Kriteria Kelompok yang Berisiko Mengalami KIPI
Author: Dhia Priyanka
Editor: dr. Lucyana Alim Santoso, Sp.A
Topik: Vaksinasi, Imunisasi, KIPI
KIPI (kejadian ikutan pasca imunisasi) mengacu pada segala kejadian medis yang terjadi setelah pemberian vaksin, yang mungkin berhubungan atau tidak berhubungan dengan vaksin itu sendiri. KIPI dapat berupa reaksi ringan atau berat, dan memerlukan pemantauan serta penanganan yang tepat. Menurut badan kesehatan dunia (WHO), ada 5 jenis KIPI yang umum terjadi, antara lain:
- Reaksi yang terkait produk vaksin: KIPI yang diakibatkan atau dicetuskan oleh satu atau lebih komponen yang terkandung di dalam produk vaksin.
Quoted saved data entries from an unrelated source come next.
(* ===== verification/HostRouting.v ===== *)
(** The host rules (app/http_proxy_stream_handler.cpp with app/host_rules.hpp):
    which address a request is forwarded to, and how its path and its host
    are rewritten, against definitions on the contents of the message. *)
From stdpp Require Import list gmap.
From S2P Require Import Prelude Status ReadWriteBuffer HttpLex Interfaces HeaderStore HeaderHandler.
From S2P Require Import HeaderParser HandlerSafety BodyParsers BodyRun Os Connection HeaderWriter Printf.
From S2P Require Import Pipeline Url StreamHandler StreamBody StreamFrame.

Import proxy_stream_interface http_proxy_stream_handler.

(** * Fields by name *)

(** The first field of this name, whatever the case of its letters. *)
Definition field_named (cs : list Z) (fields : list (list Z * list Z)) : option (nat * (list Z * list Z)) :=
  list_find (fun f => lower f.1 = lower cs) fields.

Lemma index_by_name_find z cs m :
  message_ok z m -> c_string cs ->
  message_buffer.get_header_index_by_name cs m =
    Ok (option_map (fun p => Z.of_nat p.1) (field_named cs (fields_of m))).
Proof.
  intros Hm Hcs. pose proof Hm as []. unfold message_buffer.get_header_index_by_name.
  destruct (index_by_name_spec z cs (message_buffer.headers_ m) 0) as (r & -> & Hr);
    [done|done|lia|lia|]. f_equal. destruct r as [j|]; symmetry.
  - destruct Hr as (Hj & (h & Hh & Hl) & Hmin). rewrite Z.sub_0_r in Hh, Hmin.
    assert (field_named cs (fields_of m) = Some (Z.to_nat j, field_of h)) as ->; [|simpl; f_equal; lia].
    apply list_find_Some. unfold fields_of. rewrite list_lookup_fmap, Hh. split; [done|]. split; [done|].
    intros k f Hf Hk. rewrite list_lookup_fmap in Hf.
    destruct (message_buffer.headers_ m !! k) as [h'|] eqn:Ek; [|done]. injection Hf as <-. by eapply Hmin.
  - assert (field_named cs (fields_of m) = None) as ->; [|done]. apply list_find_None.
    unfold fields_of. by apply Forall_map.
Qed.

Lemma field_named_header z cs m i f :
  message_ok z m -> field_named cs (fields_of m) = Some (i, f) ->
  exists h, message_buffer.headers_ m !! i = Some h /\ f = field_of h /\ hb_ok z h /\
    message_buffer.get_header (Z.of_nat i) m = Ok h /\ (i < length (message_buffer.headers_ m))%nat.
Proof.
  intros [] (Hf & _ & _)%list_find_Some. unfold fields_of in Hf. rewrite list_lookup_fmap in Hf.
  destruct (message_buffer.headers_ m !! i) as [h|] eqn:Eh; [|done]. injection Hf as <-.
  pose proof (lookup_lt_Some _ _ _ Eh). exists h. split; [done|]. split; [done|].
  split; [exact (proj1 (Forall_lookup _ _) mb_headers _ _ Eh)|]. split; [|done].
  unfold message_buffer.get_header. rewrite (s32_small (Z.of_nat i)), (u32_small (Z.of_nat i)) by lia.
  rewrite (check_true (Z.of_nat i <? _)), bind_ok by lia.
  by rewrite Nat2Z.id, Eh.
Qed.

Section routing.
Context {A : Type}.
Variable host_rules_ : gmap (list Z) (host_rules.t A).
Variable z : sizes.

(** The rules for the host that the message names. *)
Definition host_of (x : msg) : option (nat * option (host_rules.t A)) :=
  match field_named (str "Host") x.(mfields) with
  | Some (i, (_, host)) => Some (i, host_rules_ !! host)
  | None => None
  end.

Lemma find_host_spec m :
  message_ok z m ->
  find_host host_rules_ m =
    Ok (option_map (fun p => (Z.of_nat p.1, p.2)) (host_of (message_of m))).
Proof.
  intros Hm. unfold find_host, host_of. cbn [message_of mfields].
  rewrite (index_by_name_find z), bind_ok by (done || forall_concrete).
  destruct (field_named _ _) as [[i f]|] eqn:Ef; [|done]. simpl.
  destruct (field_named_header _ _ _ _ _ Hm Ef) as (h & _ & -> & [Hn Hv] & Hg & Hi).
  pose proof Hm as []. unfold message_buffer.get_field_value.
  rewrite (check_true (Z.of_nat i <? _)), bind_ok, Hg, !bind_ok by lia.
  by rewrite append_to_string_content by apply (stored_wf _ _ Hv).
Qed.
- Reaksi yang terkait cacat mutu vaksin: KIPI yang disebabkan atau dicetuskan oleh satu atau lebih cacat mutu produk vaksin, termasuk alat pemberian vaksin yang disediakan oleh produsen.
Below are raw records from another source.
(* ===== verification/StreamSafety.v ===== *)
(** What a stream handler sends to its destination, over any sequence of
    calls: whole messages one after the other and a part of the next, each
    message the serialisation of a header and a body framed by the encoding
    the header announced.  The invariant of [process_data] is kept by each
    turn of its loop, and a measure shows that the loop ends. *)
From stdpp Require Import list gmap.
From S2P Require Import Prelude Status ReadWriteBuffer HttpLex Interfaces HeaderStore HeaderHandler.
From S2P Require Import HeaderParser HandlerSafety BodyParsers BodyRun BodyWindow Os Connection HeaderWriter Printf.
From S2P Require Import Pipeline Url StreamHandler StreamBody StreamFrame.

Import proxy_stream_interface http_proxy_stream_handler.

(** * The static error response *)

Lemma reset_static_same b b' :
  same_vector b b' -> b.(b_using_static_buffer_) = true -> rwb.reset b' = rwb.reset b.
Proof. intros [Hv Hs] Ht. unfold rwb.reset. by rewrite Hs, Ht, Hv. Qed.

(** Wherever the writer is in it, [reset] rewinds it. *)
Lemma error_reset m c : same_message error_message m -> message_buffer.reset m c = Ok (error_message, c).
Proof.
  intros [Hn Hm Hc H1 H2 H3 Hh]. unfold message_buffer.reset. rewrite Hc.
  change (message_buffer.cache_ error_message) with false. cbv iota. unfold message_buffer.reset_lines.
  rewrite (reset_static_same _ _ H1), (reset_static_same _ _ H2), (reset_static_same _ _ H3) by done.
  rewrite Hn, Hm, Hc. inversion Hh as [|h h' l l' [Ha Hb] Hl E1 E2]; subst.
  inversion Hl; subst. cbn [map]. unfold hb.reset.
  rewrite (reset_static_same _ _ Ha), (reset_static_same _ _ Hb) by done. done.
Qed.

(** * What the writer keeps of a message *)

Lemma same_kept n b b' : kept n b -> same_vector b b' -> wf b' -> kept n b'.
Proof.
  intros [_ Hs Ho] [Hv Hst] Hwf. constructor; [done| |congruence]. unfold raw_of in *. by rewrite Hv.
Qed.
- Reaksi terkait kekeliruan prosedur imunisasi: KIPI yang disebabkan oleh cara penanganan vaksin yang tidak memadai, penulisan resep atau prosedur pemberian vaksin yang sebetulnya dapat dihindari.
- Reaksi kecemasan terkait imunisasi: KIPI ini terjadi akibat kecemasan pada waktu pemberian imunisasi.
- Kejadian koinsidens: KIPI ini disebabkan oleh hal-hal di luar produk vaksin, kekeliruan imunisasi atau kecemasan akibat imunisasi. Contoh: demam yang timbul bersamaan dengan pemberian imunisasi, padahal sebenarnya disebabkan oleh penyakit lain. Misalnya, pada saat dibawa ke pelayanan kesehatan untuk mendapatkan imunisasi, bayi tertular selesma dari pengunjung lain yang juga datang ke tempat pelayanan kesehatan tersebut. Kejadian koinsiden mencerminkan keadaan yang pada saat tersebut terjadi di masyarakat.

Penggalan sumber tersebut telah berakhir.